Finding a course on threat hunting, and gaining practical experience, can take time and effort. This means many of us have to learn on the job by ourselves using online resources. This approach to learning can be inefficient and difficult to track due to its unstructured nature. However, this is where ChatGPT can help.
You can ask ChatGPT to create a course outline on threat hunting. This can cover the fundamentals or a niche topic, like threat hunting for Cobalt Strike. ChatGPT will provide you with an outline to follow, which you can use to structure your learning.
Now you just need to gather learning resources and you organize them based on this outline. You can even ask ChatGPT to do this for you.
Now you have no excuse to become a threat hunting master.
Number 10: Use ChatGPT to Reveal the Secrets of Automating Threat Hunts
Automation is king. Our goal as threat hunters is to automate any threat hunt.

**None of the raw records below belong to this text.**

Lemma range_set_range_other hi lo hi' lo' v x :
  0 <= lo -> lo <= hi + 1 -> 0 <= lo' -> lo' <= hi' + 1 -> hi' < lo \/ hi < lo' ->
  range hi' lo' (set_range hi lo v x) = range hi' lo' v.
Proof. intros. bitwise. Qed.

(** ** Bytes of words *)
Lemma testbit_byte_of w k i :
  0 <= k -> Z.testbit (byte_of w k) i = (0 <=? i) && (i <? 8) && Z.testbit w (i + 8 * k).
Proof. intros. unfold byte_of. bits_simpl; done. Qed.
#[export] Hint Rewrite testbit_byte_of using lia : bits.

Lemma byte_of_merge old data mask k :
  0 <= k -> byte_of (merge old data mask) k = merge (byte_of old k) (byte_of data k) (byte_of mask k).
Proof. intros. bitwise. Qed.

(** A mask that is uniform on byte [k] selects or keeps that byte. *)
Lemma byte_of_merge_uniform old data mask k b :
  0 <= k -> (forall j, 8 * k <= j < 8 * k + 8 -> Z.testbit mask j = b) ->
  byte_of (merge old data mask) k = if b then byte_of data k else byte_of old k.
Proof.
  intros Hk Hm. unfold byte_of, merge. apply Z.bits_inj'. intros i Hi.
  destruct b; bits_simpl; try done; rewrite Hm by lia; bits_simpl; done || btauto.
Qed.

(** A boolean property of the integers of an interval, by enumeration. *)
Lemma forallb_interval (P : Z -> bool) lo hi :
  forallb P (seqZ lo (hi - lo)) = true -> forall x, lo <= x < hi -> P x = true.
Proof.
  intros H x Hx. rewrite forallb_forall in H. apply H, list_elem_of_In, elem_of_seqZ. lia.
Qed.

(** Two 64-bit words with the same eight bytes are equal. *)
Lemma word64_ext x y :
  is_word 64 x -> is_word 64 y ->
  (forall k, 0 <= k < 8 -> byte_of x k = byte_of y k) -> x = y.
Proof.
  intros Hx Hy H. apply Z.bits_inj'. intros i Hi.
  destruct (Z.lt_ge_cases i 64).
  - specialize (H (i / 8) ltac:(split; [apply Z.div_pos|apply Z.div_lt_upper_bound]; lia)).
    apply (f_equal (fun z => Z.testbit z (i mod 8))) in H.
    pose proof (Z.mod_pos_bound i 8 ltac:(lia)).
    pose proof (Z.div_pos i 8 ltac:(lia) ltac:(lia)).
    rewrite !testbit_byte_of in H by lia.
    rewrite (Z.add_comm (i mod 8)), <-Z.div_mod in H by lia.
    destruct (Z.leb_spec 0 (i mod 8)), (Z.ltb_spec (i mod 8) 8); simpl in H; [done|lia..].
  - by rewrite !(testbit_word 64).
Qed.

(** The bytes of a list of 64-bit words, as [reinterpret_cast<uint8_t*>] shows
    them on the little-endian host. *)
Definition bytes_of_words (ws : list Z) : list Z :=
  flat_map (fun w => map (fun k => byte_of w (Z.of_nat k)) (seq 0 8)) ws.

Lemma length_bytes_of_words ws : length (bytes_of_words ws) = (8 * length ws)%nat.
Proof. induction ws; simpl; [done|]. simpl in *. lia. Qed.

Lemma bytes_of_words_lookup ws i w :
  ws !! (i `div` 8)%nat = Some w ->
  bytes_of_words ws !! i = Some (byte_of w (Z.of_nat (i `mod` 8)%nat)).
Proof.
  revert i. induction ws as [|w' ws IH]; intros i Hi; [done|].
  change (bytes_of_words (w' :: ws))
    with (map (fun k => byte_of w' (Z.of_nat k)) (seq 0 8) ++ bytes_of_words ws).
  destruct (decide (i < 8)%nat) as [Hlt|Hge].
  - rewrite Nat.div_small in Hi by done. injection Hi as ->.
    rewrite Nat.mod_small, lookup_app_l by (simpl; lia).
    do 8 (destruct i as [|i]; [done|]). lia.
  - rewrite lookup_app_r by (simpl; lia).
    replace (length (map (fun k => byte_of w' (Z.of_nat k)) (seq 0 8))) with 8%nat by done.
    assert (i = (1 * 8 + (i - 8))%nat) as Hi' by lia.
    rewrite Hi', Nat.div_add_l in Hi by lia. rewrite (IH (i - 8)%nat Hi).
    do 3 f_equal. rewrite Hi' at 2. by rewrite Nat.add_comm, Nat.Div0.mod_add.
Qed.

(** ** Searching an array from its first index *)
Fixpoint find_first (n : nat) (p : nat -> bool) : option nat :=
  match n with
  | O => None
  | S m => match find_first m p with
           | Some i => Some i
           | None => if p m then Some m else None
           end
  end.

We want to reach a level where our threat hunts are instantly repeatable with minimum effort.
This can be difficult to reach as we need to learn how to harness and apply the power of automation to our specific use cases. A good starting point is to use ChatGPT to give us an initial idea about how we can automate a certain threat hunt. This can help shape the threat hunt we perform so that, later on, it is easier for us to automate.
ChatGPT gives us ideas about automating threat hunting for Cobalt Strike, the notorious command and control (C2) framework. We can zero in on any of these ideas and ask ChatGPT to provide more specific details. From here, we can begin to plan our threat hunt with our larger goal of eventually automating in mind.
Summary
The power of AI is incredible. It can perform complex actions at machine speed and query the entire Internet for answers within seconds. This power makes many people worry that AI will replace us as feeble humans. However, they forget about human ingenuity, they forget that humans have been building tools to use as leverage for thousands of years, and they, ultimately, forget that AI is just a tool.
This article looked at ten ways to use AI as a tool to help us as threat hunters:
- Deobfuscating Malicious PowerShell
- Discovering a threat actor’s TTPs
- Crafting threat hunting queries
- Decoding malicious command lines
- Exploring what threat actors are likely to target your organization
- Investigating malware trends
- Developing a threat hunting hypothesis
- Creating documentation to follow for a threat hunt
- Learning about threat hunting
- Unlocking the secrets of automating a threat hunt
With the AI takeover in full force, you should look at more ways you can leverage AI tools to augment your workflow and make you more efficient. Happy hunting friend!